The two Breedmates worked in tandem, removing the bloodied jeans and his ruined duster while Brock could only stand there, immobilized by thirst and something else that ran even deeper.

“Okay,” Tess prompted, catching his heated gaze with a knowing look. She had scrubbed and dried her hands and was pulling on a pair of surgical gloves from a box on the rollaway tray. “I’ll begin whenever you’re ready, Brock.”

He reached out to Jenna and laid the palm of his hand against the side of her neck. She flinched at first, that uncertain gaze flicking up to meet his as if she might jerk away from his touch.

“Close your eyes,” he told her, an effort just to keep the hungered rasp from his voice. “It will be over in just a few minutes.”

Her chest rose and fell in rapid movement, her eyes locked on his, not quite trusting.

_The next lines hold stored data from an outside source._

(** Traced in increasing order of area, the survivors are picked right. *)
Lemma pick_increasing (cut : Q) (contours : list Contour) :
  let area (c : Contour) := contourArea c false in
  Stroke.increasing area cut contours ->
  Stroke.picked area cut contours (pick cut contours).
Proof.
  intros area Hinc. revert Hinc. unfold pick.
  apply (forEach_invariant (body cut)
           (fun pre st => Stroke.increasing area cut pre ->
                          Stroke.picked area cut pre st)).
  - intros _. left. split; [intros j d Hj; discriminate|reflexivity].
  - intros pre a st IH Hinc.
    assert (Hpre : Stroke.increasing area cut pre).
    { intros i j c d Hlt Hi Hj. apply (Hinc i j c d Hlt);
        now apply lookup_app_l_Some. }
    specialize (IH Hpre). rewrite pick_body. cbn zeta. fold (area a).
    assert (Hlast : (pre ++ [a]) !! length pre = Some a)
      by (apply list_lookup_middle; reflexivity).
    destruct IH as [[Hnone ->]|(c & Hc & Hsc & Hmax & Hbig & Hother)].
    + cbn [maxArea start largestContour].
      destruct (Qltb (0 * 1) (area a * 1) && Qltb (area a) cut) eqn:E.
      * apply andb_true_iff in E. destruct E as [E1 E2].
        apply Qltb_lt in E1, E2. right. exists a.
        cbn [largestContour maxArea otherContour].
        split; [exact Hlast|]. split; [split; [lra|exact E2]|].
        split; [reflexivity|]. split.
        -- intros j d Hj Hd Hne. apply lookup_snoc_Some in Hj.
           destruct Hj as [[_ Hj]|[Hj _]]; [|congruence].
           now destruct (Hnone j d Hj).
        -- left. split; [|reflexivity]. intros j d Hj Hd.
           apply lookup_snoc_Some in Hj.
           destruct Hj as [[_ Hj]|[Hj _]]; [|exact Hj].
           now destruct (Hnone j d Hj).
      * left. split; [|reflexivity]. intros j d Hj Hd.
        apply lookup_snoc_Some in Hj.
        destruct Hj as [[_ Hj]|[_ <-]]; [now apply (Hnone j d Hj)|].
        destruct Hd as [Hd1 Hd2].
        apply andb_false_iff in E. destruct E as [E|E];
          apply Qltb_ge in E; fold (area a) in *; lra.
    + pose proof (lookup_lt_Some _ _ _ Hc) as Hl.
      destruct (Qltb (maxArea st * 1) (area a * 1) && Qltb (area a) cut)
        eqn:E.
      * apply andb_true_iff in E. destruct E as [E1 E2].
        apply Qltb_lt in E1, E2. rewrite Hmax in E1.
        assert (Hsa : survives area cut a).
        { destruct Hsc. split; [lra|exact E2]. }
        right. exists a. cbn [largestContour maxArea otherContour].
        split; [exact Hlast|]. split; [exact Hsa|].
        split; [reflexivity|]. split.
        -- intros j d Hj Hd Hne. apply lookup_snoc_Some in Hj.
           destruct Hj as [[Hlt Hj]|[Hj _]]; [|congruence].
           apply (Hinc j (length pre) d a Hlt); try assumption.
           now apply lookup_app_l_Some.
        -- right. exists c. split; [lia|].
           split; [now apply lookup_app_l_Some|]. split; [exact Hsc|].
           intros j d Hne Hj Hd. apply lookup_snoc_Some in Hj.
           destruct Hj as [[_ Hj]|[Hj _]]; [|congruence].
           destruct (Nat.eq_dec j (largestContour st)) as [->|Hjl].
           ++ rewrite Hc in Hj. injection Hj as <-. lra.
           ++ specialize (Hbig j d Hj Hd Hjl). lra.
      * assert (Hna : ~ survives area cut a).
        { intros [Ha1 Ha2].
          assert (Hlt : area c < area a).
          { apply (Hinc (largestContour st) (length pre) c a Hl);
              try assumption; [now apply lookup_app_l_Some|now split]. }
          apply andb_false_iff in E. destruct E as [E|E];
            apply Qltb_ge in E; rewrite ?Hmax in E; lra. }
        right. exists c. split; [now apply lookup_app_l_Some|].
        split; [exact Hsc|]. split; [exact Hmax|]. split.
        -- intros j d Hj Hd Hne. apply lookup_snoc_Some in Hj.
           destruct Hj as [[_ Hj]|[_ <-]]; [now apply (Hbig j d)|].
           now destruct Hna.
        -- destruct Hother as [[Honly Ho]|(e & He1 & He2 & He3 & He4)].
           ++ left. split; [|exact Ho]. intros j d Hj Hd.
              apply lookup_snoc_Some in Hj.
              destruct Hj as [[_ Hj]|[_ <-]]; [now apply (Honly j d)|].
              now destruct Hna.
           ++ right. exists e. split; [exact He1|].
              split; [now apply lookup_app_l_Some|]. split; [exact He3|].
              intros j d Hne Hj Hd. apply lookup_snoc_Some in Hj.
              destruct Hj as [[_ Hj]|[_ <-]]; [now apply (He4 j d)|].
              now destruct Hna.
Qed.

And why should she? He was born of the same stock as the creature that had terrorized her in Alaska. The way he looked right now, Brock figured it was a small wonder she didn’t leap up from the table and try to fend him off with one of Tess’s neatly arranged scalpels.

But as he gazed down at her, Jenna blew out a soft breath. Her eyes drifted closed. He felt the strong pound of her pulse beneath his thumb … then the first piercing jolt of pain as Tess began cleaning and tending Jenna’s wound.

Brock concentrated all his focus on keeping her comfortable, wrapping his talent around the acid burn of antiseptics and sharp, probing surgical instruments. He swallowed Jenna’s pain, idly aware of Tess’s efficient work as she retrieved the bullet from deep within the muscle of Jenna’s thigh.